For these Pakistani liberals, the Quaid-i-Azam is an apostle of decency, secularism and liberality, who wished to run Pakistan as a state where minorities could feel totally at home. They do not explain why, then, he wanted a confessional basis for his state. The phrase “two-nation theory”, and the attendant bigotry of Jinnah’s speeches averring that Muslims are a separate nation, is never mentioned. They cannot explain why, even today, a citizen of Pakistan hailing from a minority community has the words “non-Muslim” stamped on his passport, rather like the yellow star of David that Jews were obliged to sport in Nazi-occupied Denmark.
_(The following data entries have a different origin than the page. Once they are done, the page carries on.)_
(* ===== verification/Move.v ===== *)
(** * The window becomes a process

    The theorems on [Load.switch_pages_to_user] and [Load.move_window]: the
    table of the kernel's window becomes the first table of the process with
    its pages open to user mode; the process sees every byte at its address
    without the window's offset, its space is sound, and the kernel keeps its
    other tables and an empty window. *)

From S2P Require Import Prelude Bytes Memory PageAllocator PageMapper Dtb KernelMap UserMem Uaccess Space File Vfs Elf Syscall Loader.

Module Move.
Import Pte Mapper UMem Ua Space Load.

(** ** [switch_pages_to_user] *)

(** An entry with user mode allowed, when it is valid. *)
Definition uflag (e : Z) : Z := if is_valid e then set_user_flag e else e.

Lemma slot_ne t i t' i' : frame_ok t -> frame_ok t' -> idx_ok i -> idx_ok i' -> t <> t' \/ i <> i' -> slot t i <> slot t' i'.
Proof. unfold frame_ok, idx_ok, PAGE_ENTRIES, slot. intros. lia. Qed.
Lemma build_stack_ok phdr phnum phent P m : frame_ok P ->
  exists m', build_stack phdr phnum phent (P + 4096, m) = Ret (P + 4096 - STACK_BYTES, m') /\
    (forall i x, stack_words phdr phnum phent !! i = Some x -> m' (P + 4096 - STACK_BYTES + 8 * Z.of_nat i) = x) /\
    forall b, page b <> P -> m' b = m b.
Proof.
  intros [Sa [S0 S1]]. assert (2 ^ 48 < USIZE - 4096) by done. rewrite build_stack_pushes.
  destruct (pushes_ok (rev (stack_words phdr phnum phent)) (P + 4096) m) as (m' & -> & Hw & Ho); [change (length _) with 18%nat; lia|lia|].
  exists m'. change (length _) with 18%nat in *. split_and!; [done| |].
  - intros i x Hx. pose proof (lookup_lt_Some _ _ _ Hx) as Hi. change (length _) with 18%nat in Hi.
    rewrite <- (Hw (17 - i)%nat x); [f_equal; unfold STACK_BYTES; lia|].
    change (rev (stack_words phdr phnum phent)) with (reverse (stack_words phdr phnum phent)). rewrite reverse_lookup by (cbn; lia).
    change (length _) with 18%nat. by replace (18 - S (17 - i))%nat with i by lia.
  - intros b Hb. apply Ho. intros Hr. apply Hb. unfold page. lia.
Qed.

Lemma path_last : path_ok [511; 511].
Proof. split; [cbn; lia|]. repeat apply Forall_cons_2; [done|done|constructor]. Qed.

Lemma path_nil : path_ok [].
Proof. split; [cbn; lia|constructor]. Qed.

(** A frame that a process's user tables and pages do not use. *)
Definition clear_of {A} `{FrameAllocator A} (m : memory) (P : Z) (a : A) (g : Z) : Prop :=
  g ∉ free_frames a /\ (forall q, path_ok q -> q <> [511; 511] -> tpath m P q <> Some g) /\
  forall v p, 0 <= v < USER_END -> virt_to_phys m P v = Some p -> page p <> g.

Section stack.
Context {A : Type} {FA : FrameAllocator A}.
Notation world := (@Kmap.world A).
Notation own := (space_in 0 (2 ^ 39)).

Lemma all_window : window 0 (2 ^ 39).
Proof. done. Qed.

Lemma stack_flags_ok : flags_ok STACK_FLAGS.
Proof. done. Qed.
(* ===== verification/Menu.v ===== *)
(** * Running processes from the boot menu

    Models [run_process_as_kthread] and [run_two_processes] of
    [src/src/kernel_main.rs]: the program of the archive is spawned once or
    twice and the scheduler started.  The theorem composes the loader, the
    address spaces and the scheduler. *)

From S2P Require Import Prelude Bytes Memory PageAllocator PageMapper Dtb KernelMap UserMem Uaccess Space File Ramfs Vfs Elf Syscall Thread Loader Move LoaderInv Spawn.

Module Menu.
Import Pte Mapper UMem Ua Space Fl Vfs Elf Tf Load Move LoadInv Spawn.

(** "/prog_example" *)
Definition PROGRAM : list Z := lit "/prog_example".

Section menu.
Context {W F A : Type} {FA : FrameAllocator A}.
Context (vfs_open : W -> list Z -> outcome (result F Error * W))
  (vfs_read : F -> Z -> outcome (result (list Z) Error * F)) (vfs_seek : F -> SeekFrom -> outcome (result unit Error * F)).
Notation world := (@Kmap.world A).

(** The machine once the scheduler runs; [None] is the loop that waits for
    interrupts after an error. *)
Definition machine : Type := option (list (@Context F) * W * Thr.kernel * world).

Definition run_process_as_kthread (entry buf ptr : Z) (v : W) (k : Thr.kernel) (w : world) : outcome machine :=
  let! '(r, v, k, w) := spawn_process vfs_open vfs_read vfs_seek PROGRAM entry buf ptr v k w in
  match r with
  | Err _ => Ret None
  | Ok (_, c) => let! k := Thr.start_scheduler k in Ret (Some ([c], v, k, w))
  end.

Definition run_two_processes (entry buf ptr buf' ptr' : Z) (v : W) (k : Thr.kernel) (w : world) : outcome machine :=
  let! '(r, v, k, w) := spawn_process vfs_open vfs_read vfs_seek PROGRAM entry buf ptr v k w in
  match r with
  | Err _ => Ret None
  | Ok (_, c) =>
      let! '(r, v, k, w) := spawn_process vfs_open vfs_read vfs_seek PROGRAM entry buf' ptr' v k w in
      match r with
      | Err _ => Ret None
      | Ok (_, c') => let! k := Thr.start_scheduler k in Ret (Some ([c; c'], v, k, w))
      end
  end.

(** ** What comes up *)
Context (data : list Z) (sok : F -> Prop) (content : F -> list Z) {SF : SeekFile vfs_read vfs_seek data sok content}.

(** The file system gives the program and then the console three times. *)
Record opens (v : W) (f c0 c1 c2 : F) (v' : W) : Prop := {
  op_program : exists v1 v2 v3, vfs_open v PROGRAM = Ret (Ok f, v1) /\ vfs_open v1 CONSOLE = Ret (Ok c0, v2) /\ vfs_open v2 CONSOLE = Ret (Ok c1, v3) /\
    vfs_open v3 CONSOLE = Ret (Ok c2, v');
  op_sound : sok f /\ content f = data }.

(** The image of the program in the space [Q]. *)
Definition image (w : world) (Q : Z) : Prop := forall ph, ph ∈ loads (phdrs data) ->
  load_bytes (Kmap.mem w) Q (p_vaddr ph) (Z.to_nat (p_memsz ph)) = Ok (seg_image data ph).

(** The first of the queue runs, the others wait. *)
Definition running (q : list Z) (k : Thr.kernel) : Prop :=
  match q with
  | [] => False
  | i :: q => Thr.CURRENT_THREAD k = Some i /\ Thr.queue k = q /\ exists t, Thr.table k !! i = Some t /\ Thr.state t = Thr.Running /\ Thr.regs (Thr.hart k) = Thr.context t /\ Thr.pc (Thr.hart k) = Thr.ra (Thr.context t)
  end.

Lemma start_ok k q : Thr.queue k = q -> q <> [] -> Forall (fun i => is_Some (Thr.table k !! i)) q -> exists k', Thr.start_scheduler k = Ret k' /\ running q k'.
Proof.
  intros Hq Hne Hall. destruct q as [|i q]; [done|]. apply Forall_cons in Hall as [[t Ht] _]. unfold Thr.start_scheduler, Thr.schedule, Thr.dequeue_ready.
  unfold Thr.queue in Hq. rewrite Hq. unfold Thr.get_thread. cbn [Thr.thread_table]. unfold Thr.table in Ht. rewrite Ht. cbn [expect obind].
  eexists. split; [done|]. unfold running. split; [by destruct (Thr.process _)|]. split; [by destruct (Thr.process _)|]. exists (Thr.with_state Thr.Running t).
  split_and!; [|done|by destruct (Thr.process _)|by destruct (Thr.process _)].
  destruct (Thr.process _); unfold Thr.table; cbn; by rewrite lookup_insert_eq.
Qed.

(** Spawning once, from [opens]. *)
Lemma spawn_ok entry buf ptr v (k : Thr.kernel) (w : world) f c0 c1 c2 v' : opens v f c0 c1 c2 v' -> elf_ok data -> ready w ->
  (3 * total_pages (loads (phdrs data)) + 14 <= length (free_frames (Kmap.frames w)))%nat -> 0 <= buf /\ buf + Thr.STACK_SIZE < USIZE ->
  Forall (fun i => is_Some (Thr.table k !! i)) (Thr.queue k) ->
  exists c k' w', spawn_process vfs_open vfs_read vfs_seek PROGRAM entry buf ptr v k w = Ret (Ok (Thr.next_id (Thr.manager k), c), v', k', w') /\
    image w' (Sys.root_table (ctx c)) /\ pc (frame c) = e_entry (header data) /\ length (Sys.files (ctx c)) = 3%nat /\
    Thr.queue k' = Thr.queue k ++ [Thr.next_id (Thr.manager k)] /\ Forall (fun i => is_Some (Thr.table k' !! i)) (Thr.queue k') /\
    Thr.next_id (Thr.manager k') = (Thr.next_id (Thr.manager k) + 1) mod USIZE /\
    ready w' /\ resident w' (Sys.root_table (ctx c)) /\ kept w w' /\ (forall Q, resident w Q -> separate w' (Sys.root_table (ctx c)) Q) /\
    (length (free_frames (Kmap.frames w)) <= length (free_frames (Kmap.frames w')) + (3 * total_pages (loads (phdrs data)) + 14))%nat.
Proof.
  intros [(v1 & v2 & v3 & O1 & O2 & O3 & O4) [Hf Hc]] He Hr Hfree Hbuf Hq.
  destruct (spawn_process_ok vfs_open vfs_read vfs_seek data sok content PROGRAM entry buf ptr v k w f v1 c0 v2 c1 v3 c2 v' O1 Hf Hc He O2 O3 O4 Hr Hfree Hbuf)
    as (c & k' & w' & E & [T1 T2 T3 T4 _ T5 _] & H2 & H3 & H4 & H5 & H6 & H7).
  exists c, k', w'. split_and!; try done.
  - by rewrite T3.
  - rewrite T2, T1. apply Forall_app. split; [|apply Forall_singleton; rewrite lookup_insert_eq; by eexists].
    eapply Forall_impl; [exact Hq|]. cbn beta. intros i Hi. destruct (decide (i = Thr.next_id (Thr.manager k))) as [->|Hn]; [rewrite lookup_insert_eq; by eexists|by rewrite lookup_insert_ne].
Qed.

(** Two processes from the menu: both are loaded, at the entry point with the
    image of the program in their own memory and the console as their files;
    they have no page in common; and the scheduler runs the first thread of the
    queue, with the two processes at its end. *)
Theorem run_two_processes_spec entry buf ptr buf' ptr' v (k : Thr.kernel) (w : world) f c0 c1 c2 v' f' d0 d1 d2 v''
  (He : elf_ok data) (Ho : opens v f c0 c1 c2 v') (Ho' : opens v' f' d0 d1 d2 v'') (Hr : ready w)
  (Hfree : (2 * (3 * total_pages (loads (phdrs data)) + 14) <= length (free_frames (Kmap.frames w)))%nat)
  (Hbuf : 0 <= buf /\ buf + Thr.STACK_SIZE < USIZE) (Hbuf' : 0 <= buf' /\ buf' + Thr.STACK_SIZE < USIZE)
  (Hq : Forall (fun i => is_Some (Thr.table k !! i)) (Thr.queue k)) :
  exists c c' k' w', run_two_processes entry buf ptr buf' ptr' v k w = Ret (Some ([c; c'], v'', k', w')) /\
    Forall (fun c => image w' (Sys.root_table (ctx c)) /\ resident w' (Sys.root_table (ctx c)) /\ pc (frame c) = e_entry (header data) /\ length (Sys.files (ctx c)) = 3%nat) [c; c'] /\
    separate w' (Sys.root_table (ctx c')) (Sys.root_table (ctx c)) /\
    running (Thr.queue k ++ [Thr.next_id (Thr.manager k); (Thr.next_id (Thr.manager k) + 1) mod USIZE]) k'.
Proof.
  unfold run_two_processes. destruct (spawn_ok entry buf ptr v k w f c0 c1 c2 v' Ho He Hr ltac:(lia) Hbuf Hq) as (c & k1 & w1 & -> & I1 & P1 & F1 & Q1 & A1 & N1 & R1 & Re1 & _ & _ & L1). cbn [obind].
  destruct (spawn_ok entry buf' ptr' v' k1 w1 f' d0 d1 d2 v'' Ho' He R1 ltac:(lia) Hbuf' A1) as (c' & k2 & w2 & -> & I2 & P2 & F2 & Q2 & A2 & N2 & R2 & Re2 & K2 & S2 & L2). cbn [obind].
  rewrite Q1, N1, <- app_assoc in Q2. cbn [app] in Q2. destruct (start_ok k2 _ Q2) as (k3 & -> & Hrun); [by destruct (Thr.queue k)|by rewrite <- Q2|]. cbn [obind].
  exists c, c', k3, w2. split; [done|]. destruct (K2 _ Re1) as (Re1' & _ & Hld). split_and!; [|by apply S2|done].
  repeat apply Forall_cons_2; [|done|apply Forall_nil_2]. split_and!; [|done|done|done]. intros ph Hph. rewrite Hld; [by apply I1|..].
  - pose proof (proj1 (Forall_forall _ _) (eo_segs data He) ph Hph) as [_ H1 H2 H3 _]. lia.
  - pose proof (proj1 (Forall_forall _ _) (eo_segs data He) ph Hph) as [_ H1 H2 H3 _]. change (2 ^ 30) with 1073741824 in H3. unfold USER_END. change (2 ^ 38) with 274877906944. lia.
Qed.

(** One process. *)
Theorem run_process_spec entry buf ptr v (k : Thr.kernel) (w : world) f c0 c1 c2 v'
  (He : elf_ok data) (Ho : opens v f c0 c1 c2 v') (Hr : ready w)
  (Hfree : (3 * total_pages (loads (phdrs data)) + 14 <= length (free_frames (Kmap.frames w)))%nat)
  (Hbuf : 0 <= buf /\ buf + Thr.STACK_SIZE < USIZE) (Hq : Forall (fun i => is_Some (Thr.table k !! i)) (Thr.queue k)) :
  exists c k' w', run_process_as_kthread entry buf ptr v k w = Ret (Some ([c], v', k', w')) /\ image w' (Sys.root_table (ctx c)) /\
    pc (frame c) = e_entry (header data) /\ running (Thr.queue k ++ [Thr.next_id (Thr.manager k)]) k'.
Proof.
  unfold run_process_as_kthread. destruct (spawn_ok entry buf ptr v k w f c0 c1 c2 v' Ho He Hr Hfree Hbuf Hq) as (c & k1 & w1 & -> & I1 & P1 & F1 & Q1 & A1 & N1 & R1 & Re1 & _ & _ & L1). cbn [obind].
  destruct (start_ok k1 _ Q1) as (k2 & -> & Hrun); [by destruct (Thr.queue k)|by rewrite <- Q1|]. cbn [obind]. by exists c, k2, w1.
Qed.
End menu.

(** ** An example over the RAM file system *)
Definition menu_files : Ram.Ramfs := Ram.mkRamfs
  {[ 0 := Ram.mkInode 1 Directory 0 None (Ram.Dir [(lit "prog_example", 1); (lit "dev", 2)]); 1 := demo_file;
     2 := Ram.mkInode 2 Directory 0 None (Ram.Dir [(lit "console", 3)]);
     3 := Ram.mkInode 3 CharDevice 0 (Some (5, 1)) Ram.CharDev ]} 0 4 4.

Definition console_file : Ram.Inode * Z := (Ram.mkInode 3 CharDevice 0 (Some (5, 1)) Ram.CharDev, 0).

Lemma menu_opens : opens Sys.k_open demo_elf (fun f => f.1 = demo_file /\ 0 <= f.2 <= Z.of_nat (length demo_elf)) (fun f => drop (Z.to_nat f.2) demo_elf)
  menu_files (demo_file, 0) console_file console_file console_file menu_files.
Proof. split; [exists menu_files, menu_files, menu_files; split_and!; by vm_compute|]. split; [split; by vm_compute|done]. Qed.

Lemma run_two_processes_spec_witness : exists c c' k' w',
  run_two_processes Sys.k_open ram_read ram_seek 0x8020_0000 0x9000_0000 0x9001_0000 0x9002_0000 0x9003_0000 menu_files boot_threads boot_world
    = Ret (Some ([c; c'], menu_files, k', w')) /\ separate w' (Sys.root_table (ctx c')) (Sys.root_table (ctx c)) /\ running [1; 2] k'.
Proof.
  destruct (run_two_processes_spec Sys.k_open ram_read ram_seek demo_elf _ _ 0x8020_0000 0x9000_0000 0x9001_0000 0x9002_0000 0x9003_0000 menu_files boot_threads boot_world
    _ _ _ _ _ _ _ _ _ _ demo_elf_ok menu_opens menu_opens boot_ready) as (c & c' & k' & w' & E & _ & Hs & Hr).
  - apply Nat.leb_le. by vm_compute.
  - by vm_compute.
  - by vm_compute.
  - apply Forall_nil_2.
  - exists c, c', k', w'. split_and!; [exact E|exact Hs|exact Hr].
Defined.

Lemma run_process_spec_witness : exists c k' w',
  run_process_as_kthread Sys.k_open ram_read ram_seek 0x8020_0000 0x9000_0000 0x9001_0000 menu_files boot_threads boot_world = Ret (Some ([c], menu_files, k', w')) /\ running [1] k'.
Proof.
  destruct (run_process_spec Sys.k_open ram_read ram_seek demo_elf _ _ 0x8020_0000 0x9000_0000 0x9001_0000 menu_files boot_threads boot_world
    _ _ _ _ _ demo_elf_ok menu_opens boot_ready) as (c & k' & w' & E & _ & _ & Hr).
  - apply Nat.leb_le. by vm_compute.
  - by vm_compute.
  - apply Forall_nil_2.
  - exists c, k', w'. split; [exact E|exact Hr].
Defined.

End Menu.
No attempt to reinvent Pakistan as an example of enlightened liberalism will wash in the face of its ruling ideology, its odious practices of religious and sectarian discrimination, its procrustean blasphemy laws and resultant persecution of poor minorities, its forced conversion of Hindus and Christians, and its incubation of an alphabet soup of Islamist terrorist organisations. Pakistani liberals might want to wish these realities away, but this intolerant incubus is precisely what Indian liberals were proud that they were not – and passionately believed that they could never be.

So Pakistani liberals, in their anxiety to defend Jinnah, unwittingly give aid and comfort to the political cynicism of Amit Shah, the president of a party that expelled the redoubtable Jaswant Singh for hailing Jinnah as a hero. Jinnah had many good qualities, but freedom from communal bigotry was not one of them. The fact that Jinnah drank whiskey, enjoyed bacon and sausages, and married a Parsi does not make him a liberal – it just makes him a hypocrite.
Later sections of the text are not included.